Bermain di Civitas Metropolitano, Arsenal justru kalah dominan. Statistik mencatat, Atletico melepaskan 14 tembakan, sementara Arsenal hanya 8. Bahkan, tembakan tepat sasaran Arsenal hanya 2 angka yang jauh dari kata meyakinkan untuk tim yang mengincar trofi Eropa.
Gol penyeimbang dari Viktor Gyökeres memang menjaga asa. Namun tekanan yang diberikan tim tuan rumah, termasuk gol penalti Julián Álvarez, menunjukkan bahwa Arsenal belum sepenuhnya siap menghadapi laga besar.
Pasukan Mikel Arteta kini berada di persimpangan.

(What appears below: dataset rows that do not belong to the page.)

(* ===== verification/Samples.v ===== *)
(** * Runs of the Circuit

    A concrete configuration, the run of a local order from submission to
    commit and of a remote order, and the instances of the theorems on the
    states of these runs. *)

From S2P Require Import Prelude Types Status AccountManager Solvency World SquareUp Bids.
From S2P Require Import Validate Machine Circuit Orders Queues Calls Vacuum Invariant Safety.
From S2P Require Import Reach Lifecycle VacuumFacts.
Import SimpleLedger.

(** ** A configuration *)

Definition mix (l : list Z) : Hash := fold_left (λ acc b, (acc * 31 + b + 1) mod 65521) l 1.
#[export] Instance toy_hashing : Hashing := {| keccak256 := mix; system_hash := mix |}.

Definition alice : AccountId := 2 ^ 32 + 1.
Definition bob : AccountId := 2 ^ 32 + 2.
Definition treasury : AccountId := 2 ^ 32 + 3.

#[export] Instance toy_am_config : AMConfig :=
  {| escrow_account := treasury; sabi_convert_u64 := λ x, x |}.

Definition toy_transfer (from to amt : Z) (s : AMState ledger)
    : result DispatchError (AMState ledger) :=
  match sl_transfer from to amt (bank s) with
  | ROk b => ROk (set_bank b s)
  | RErr e => RErr e
  end.

(** The external state tells whether the gateways are active. *)
#[export] Instance toy_config : CircuitConfig (AMState ledger) bool := {|
  SFXAbi := unit;
  SelfAccountId := treasury;
  XtxTimeoutDefault := 400;
  SFXBiddingPeriod := 3;
  SignalQueueDepth := 5;
  db_reads := λ r, 25 * r;
  db_reads_writes := λ r wr, 25 * r + 100 * wr;
  circuit_minimum_balance := 1;
  circuit_transfer := toy_transfer;
  get_treasury_account := λ _, treasury;
  estimate_adaptive_timeout_on_slowest_target := λ _ block _ _ emergency,
    mkTimeout (block + 50) 50 (block + 40) 40 (block + emergency) [2; 2; 2; 2] None;
  get_gateway_max_security_lvl := λ _ target,
    if bool_decide (target = [1; 1; 1; 1]) then Escrow else Optimistic;
  get_sfx_abi := λ _ _ _, Some tt;
  read_last_activity := λ active _, Some active;
  get_target_codec := λ _ _, ROk Scale;
  validate_ordered_arguments := λ _ _ _, ROk tt;
  validate_arguments_against_received := λ _ _ _ _ _, ROk tt;
  get_finalized_height := λ _ _, ROk (Height 10);
  verify_event_inclusion := λ _ _ _ _ data, ROk (mkReceipt 20 [] data);
  estimate_finality_fee := λ _ _, 7;
  request_sfx_attestation_commit := λ _ _ _ x, (x, ROk tt);
  request_sfx_attestation_revert := λ _ _ x, (x, ROk tt);
  local_trigger_decode := λ _, None;
|}.

Abbreviation TW := (World (AMState ledger) bool).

Di satu sisi, mereka masih terlibat persaingan ketat di Liga Inggris, dibayangi oleh Manchester City. Di sisi lain, peluang menuju final Liga Champions terbuka, tapi penuh risiko.
Situasi ini bisa menjadi bumerang. Terlalu ambisius mengejar dua gelar sekaligus justru berpotensi membuat Arsenal kehilangan segalanya. Rotasi pemain, tekanan mental, hingga konsistensi performa menjadi ujian nyata dalam fase krusial musim ini.
Leg kedua di Emirates Stadium pada Rabu (6/5/2026) akan menjadi penentu segalanya. Bermain di kandang memang keuntungan, tapi performa di leg pertama menunjukkan Arsenal belum sepenuhnya meyakinkan.
Jika lolos pun, tantangan belum selesai. Di partai final, mereka kemungkinan akan menghadapi raksasa Eropa lain, antara Paris Saint-Germain atau Bayern München, dua tim dengan skuad yang lebih stabil dan tekanan domestik yang relatif lebih ringan.
Pertanyaan besar kini menggantung: apakah Arsenal memang pantas ke final, atau hanya sekadar memanfaatkan momentum?
Jawabannya akan terungkap di leg kedua. Satu hal yang pasti, jika tampil seperti di Madrid, mimpi ke final bisa berubah jadi mimpi buruk.